16 Jun 2021 3 minute read
Fresh proposals for a 30 chalet holiday development at Penmynydd Farm, Caergeiliog. Screengrab from planning documents.

Gareth Williams, local democracy reporter

Fresh plans have been unveiled for a 30 chalet holiday development on Anglesey despite being previously turned down.

Refused by the local authority in 2019 – with the decision upheld following a subsequent appeal –  the proposals also involved a reception building and creating a new lake on land just off the A55 at Penmynydd Farm, Caergeiliog.

But new plans have now been submitted to Anglesey Council as part of an initial “screening opinion” bid, allowing planning officers to establish whether an environmental assessment is needed prior to the developers submitting a full application.

Council planners, turning down the previous bid, found that the proposal entailed a “major development located in an unsustainable location in the countryside” not considered to be a “high quality development” and “would be harmful to the character and appearance of the area.”

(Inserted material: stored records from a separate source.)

(** Delete(key=3) on [{3,20},{3,21},{5,99}]: the first of the two
    entries of key 3 goes. *)
Lemma delete_removes_first_match_witness :
  let m := mkVM (UpdateCommand_make 0 Del 3 0) T0 T0 T0
                [[mkEntry 3 20; mkEntry 3 21; mkEntry 5 99]]
                (DelayPipe.make UPDATE_PIPE_DELAY)
                (DelayPipe.make UPDATE_PIPE_DELAY)
                (DelayPipe.make QUERY_PIPE_DELAY) in
  ∃ m', handle_uc 1 4 m = Done m'
        ∧ tbl_ m' !! 0%nat = Some [mkEntry 3 21; mkEntry 5 99].
Proof.
  intros m.
  destruct (delete_removes_first_match 1 4 m
              [mkEntry 3 20; mkEntry 3 21; mkEntry 5 99])
    as (m' & pre & e & post & E & Hpre & He & Hm' & Ht & _);
    [reflexivity | reflexivity | reflexivity | reflexivity
    | by left |].
  exists m'. split; [exact Hm'|].
  destruct pre as [|x pre].
  - injection E as <- <-. exact Ht.
  - injection E as <- E. apply Forall_cons in Hpre as [Hx _]. by destruct Hx.
Defined.

(** X11.  A Replace whose key some entry of the addressed context
    carries gives the first such entry the volume of the command and
    changes nothing else: keys, order and length stay.  The response
    pushed for it is the notify of that entry with its old volume when
    it is the head and the invalid response otherwise. *)
Theorem replace_rewrites_first_match (CONTEXT_N ENTRIES_N : nat)
    (m : ValidationModel) (ctxt : list Entry) :
  uc_vld (uc_ m) = true →
  uc_cmd (uc_ m) = Rep →
  uc_id (uc_ m) < N.of_nat CONTEXT_N →
  tbl_ m !! N.to_nat (uc_id (uc_ m)) = Some ctxt →
  Exists (λ e, key e = uc_key (uc_ m)) ctxt →
  ∃ m' pre e post,
    ctxt = pre ++ e :: post
    ∧ Forall (λ x, key x ≠ uc_key (uc_ m)) pre
    ∧ key e = uc_key (uc_ m)
    ∧ handle_uc CONTEXT_N ENTRIES_N m = Done m'
    ∧ tbl_ m' !! N.to_nat (uc_id (uc_ m))
      = Some (pre ++ mkEntry (uc_key (uc_ m)) (uc_volume (uc_ m)) :: post)
    ∧ notify_pipe_ m'
      = DelayPipe.push_back (notify_pipe_ m)
          (match pre with
           | [] => NotifyResponse_make (uc_id (uc_ m)) (key e) (volume e)
           | _ :: _ => T0
           end).
Proof.
  intros Hv Hcmd Hid Hc Hex.
  destruct (find_if_key_split _ _ Hex) as (pre & e & post & -> & Hpre & He & F).
  destruct (handle_uc_in_range CONTEXT_N ENTRIES_N m _ Hv Hid Hc)
    as (m' & Hm' & Ht & Hp & _).
  rewrite del_rep_context, F, Hcmd in Ht by auto.
  rewrite del_rep_pushed, F in Hp by auto.
  rewrite <- (Nat.add_0_r (length pre)), insert_app_r in Ht. cbn in Ht.
  rewrite He in Ht.
  exists m', pre, e, post.
  split_and!; [done | done | done | done | |].
  - rewrite Ht. apply list_lookup_insert_eq. by eapply lookup_lt_Some.
  - rewrite Hp. by destruct pre.
Qed.
Definition MedNeXtDecoder_init (cin n_channels n_classes : Z) (exp_r : ExpR)
    (kernel_size0 : option Z) (deep_supervision do_res0 do_res_up_down : bool)
    (checkpoint_style : option string) (block_counts : list Z)
    (norm_type dim0 : string) (grn0 : bool) : result MedNeXtDecoder :=
  let exp_r := expand_exp_r exp_r block_counts in
  _ <- assert (checkpoint_style_supported checkpoint_style) ;;
  _ <- assert (dim_supported dim0) ;;
  let dec_kernel_size := local_kernel_size kernel_size0 in
  let stage (slot : nat) (width : Z) :=
    c <- index block_counts slot ;;
    for_range c (e <- index exp_r slot ;; k <- dec_kernel_size ;;
                 MedNeXtBlock_init width width e k do_res0 norm_type None dim0 grn0) in
  let up (slot : nat) (width_in width_out : Z) :=
    e <- index exp_r slot ;; k <- dec_kernel_size ;;
    MedNeXtUpBlock_init width_in width_out e k do_res_up_down norm_type dim0 grn0 in
  bn <- stage 4%nat (n_channels * 16) ;;
  u3 <- up 5%nat (16 * n_channels) (8 * n_channels) ;;
  b3 <- stage 5%nat (n_channels * 8) ;;
  u2 <- up 6%nat (8 * n_channels) (4 * n_channels) ;;
  b2 <- stage 6%nat (n_channels * 4) ;;
  u1 <- up 7%nat (4 * n_channels) (2 * n_channels) ;;
  b1 <- stage 7%nat (n_channels * 2) ;;
  u0 <- up 8%nat (2 * n_channels) n_channels ;;
  b0 <- stage 8%nat n_channels ;;
  o0 <- OutBlock_init n_channels n_classes dim0 ;;
  let head (width : Z) : result (option OutBlock) :=
    if deep_supervision then fmap Some (OutBlock_init width n_classes dim0)
    else Ok None in
  o1 <- head (n_channels * 2) ;;
  o2 <- head (n_channels * 4) ;;
  o3 <- head (n_channels * 8) ;;
  o4 <- head (n_channels * 16) ;;
  Ok {| do_ds := deep_supervision;
        dec_inside_block_checkpointing := false;
        dec_outside_block_checkpointing := is_outside_block checkpoint_style;
        bottleneck := bn;
        up_3 := u3; dec_block_3 := b3;
        up_2 := u2; dec_block_2 := b2;
        up_1 := u1; dec_block_1 := b1;
        up_0 := u0; dec_block_0 := b0;
        out_0 := o0;
        dummy_tensor := ones [1];
        out_1 := o1; out_2 := o2; out_3 := o3; out_4 := o4;
        dec_block_counts := block_counts |}.

(** [if self.do_ds: x_ds_i = self.out_i(x)]: the local is bound only
    under deep supervision. *)
Definition ds_head (dec : MedNeXtDecoder) (o : option OutBlock) (x : T)
  : result (option T) :=
  if do_ds dec then
    ob <- getattr o ;; fmap Some (OutBlock_forward ob x)
  else Ok None.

As well as 30 chalets and a reception building including a laundry area, the plans submitted by Neil Oldham also involved a fishing lake, parking facilities with electric charging point and a play and picnic area.

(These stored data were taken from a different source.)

(** An instance: two turns, the second of which fails. *)
Lemma conversation_transcript_witness :
  let config := {| modelName := "gemini"; displayName := "Gemini";
                   description := "chat"; color := blue |} in
  let st := initialize (Some "key"%string) config initial in
  let t1 := {| typed := "hi";
               clock := {| now_user := 1000; date_user := 1000;
                           now_bot := 1000; date_bot := 1000 |};
               stream := {| chunks := [ {| chunk_text := Some "hel"%string |};
                                        {| chunk_text := Some "lo"%string |} ];
                            failure := None |} |} in
  let t2 := {| typed := "bye";
               clock := {| now_user := 2000; date_user := 2000;
                           now_bot := 2001; date_bot := 2001 |};
               stream := {| chunks := [];
                            failure :=
                              Some {| JS.message := Some "quota"%string |} |} |} in
  messages (converse [t1; t2] st) = exchange t1 ++ exchange t2.
Proof.
  intros config st t1 t2.
  assert (Forall (fun t => JS.truthy (JS.trim (typed t)) = true) [t1; t2])
    as Htyped by (repeat constructor).
  assert (clocks_advance 0 [t1; t2]) as Hclock by (simpl; lia).
  assert (ids_below (0 + 2) (messages st)) as Hids by constructor.
  destruct (conversation_transcript [t1; t2] st
              {| chat_model := "gemini"; requests := [] |} 0
              eq_refl eq_refl Htyped Hids Hclock) as (Hm & _).
  rewrite Hm. simpl. reflexivity.
Defined.
(** * Alloy: relabel data path, regex log stage, component introspection

    A shallow embedding of three pieces of the agent:

    - [Relabel]: the [prometheus.relabel] component
      (internal/component/prometheus/relabel/relabel.go): its arguments,
      its LRU-cached [relabel] function and the four receiver hooks;
    - [Stages]: the regex stage of the log pipeline
      (internal/component/loki/process/stages), of which only the tests
      are at hand;
    - [Runtime]: [GetComponent], [ListComponents] and
      [getComponentDetail] of the runtime controller.

    Go values are embedded as follows.  [int], [int64] and [uint64] are
    [Z]; a [float64] is its IEEE-754 bit pattern (a [Z]), the only float
    operation of the code being the comparison of that pattern with the
    stale marker; a [labels.Labels] slice is an address into a store of
    label lists, so that copying and in-place writes can be told apart;
    Go maps are [gmap]s; a pointer that may be nil is an [option].  The
    component's cache pointer itself is never nil ([lru.New] always
    returns a cache, also beside an error); what may be nil is the list
    inside that cache, and the [option] of the [cache] field is that
    list. *)

From Stdlib Require Import ZArith String List Bool Lia.
From stdpp Require Import base option list gmap strings fin_maps pretty.

Local Open Scope string_scope.
Local Open Scope Z_scope.

(** ** A state monad with panics

    [M S A] is a computation over a state [S] that either returns a value
    and a new state, or panics ([None]): a nil-pointer dereference.  A
    panic ends the run of the model: no state is given after it, and
    nothing is said of calls made after a panic (in the program a panic
    inside the cache leaves the lock of that cache held, and a later call
    on the same cache blocks). *)

Definition M (S A : Type) : Type := S -> option (A * S).

Definition retM {S A} (a : A) : M S A := fun s => Some (a, s).

Definition bindM {S A B} (m : M S A) (k : A -> M S B) : M S B :=
  fun s => match m s with
           | Some (a, s') => k a s'
           | None => None
           end.

Definition panic {S A} : M S A := fun _ => None.

Definition gets {S A} (f : S -> A) : M S A := fun s => Some (f s, s).

Definition modify {S} (f : S -> S) : M S unit := fun s => Some (tt, f s).

Notation "'let*' x := m 'in' k" := (bindM m (fun x => k))
  (at level 10, x pattern, m at level 100, k at level 200).
Notation "'run' m 'in' k" := (bindM m (fun _ => k))
  (at level 10, m at level 100, k at level 200).

(** ** hashicorp/golang-lru: a fixed-capacity cache

    The entries are kept most recently used first.  [Add] and [Get] move
    the entry they touch to the front; [Add] of a new key evicts the
    entry at the back once the length exceeds the capacity.

    A [*lru.Cache] of the library is a lock and a pointer [c.lru] to the
    list of entries.  [Cache] below is that list with its capacity; a
    cache as a caller holds it is an [option Cache], [None] being a cache
    whose [c.lru] is nil.  The methods used here ([Get], [Add], [Remove]
    and [Len]) take the lock and then dereference [c.lru]: on such a
    cache they panic. *)

Module lru.

Section Cache.
Context {V : Type}.

Record Cache : Type := mkCache {
  size : Z;                      (* capacity *)
  items : list (Z * V)           (* front = most recently used *)
}.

Expanding further, Mr Oldham said the updated  plans also include electric bike hire, an on-site cafe and shop as well as an on-site minibus, which were not included in the previous application.

But despite failing in a subsequent appeal to the planning inspectorate, the applicants state it would create an “attractive”  and “economically beneficial” development on the island, and look set to submit fresh proposals.

The latest planning documents note: “It can be clearly seen that the proposal concerns a site set in the countryside, but is located close to the strategic transport network and in close proximity to (and within easy reach of) local villages.

“It is also clear that the site is well contained and screened by its existing boundary treatment and the land form of the area.”


Screengrab from planning documents.

Noting that it would create between four and five full-time jobs, it was stated that the development would also boost the local economy through other roles such as cleaning, site and building maintenance, and other such contracted work.

But when considering the previous application in early 2020, planning inspector Siân Worden agreed with aspects of the applicants’ argument but decided to uphold Anglesey Council’s decision to refuse.

Her report said: “All in all, the proposed development would be of a high quality in terms of design, layout and appearance.

“It would be sited in an unobtrusive location, well screened by existing landscape features and where, in time, the units would be further assimilated so that the landscape’s visual quality would not be significantly harmed.”

But noting the site’s distance from local services, based 1.6km from RAF Valley and 2.3km from Caergeiliog, she added: “It is not practicable for most people to walk to and from hot food takeaways at such distances and there does not appear to be a convenience store where daily supplies could be purchased.

“The proposed development would be appropriate in this location under the terms of the relevant policy, Policy TWR 3. It would not have a harmful impact on the character or appearance of the surrounding countryside.

“The proposal would not, however, be in a sustainable location and, being contrary to PPW objectives, that is sufficient reason in itself to refuse the scheme.”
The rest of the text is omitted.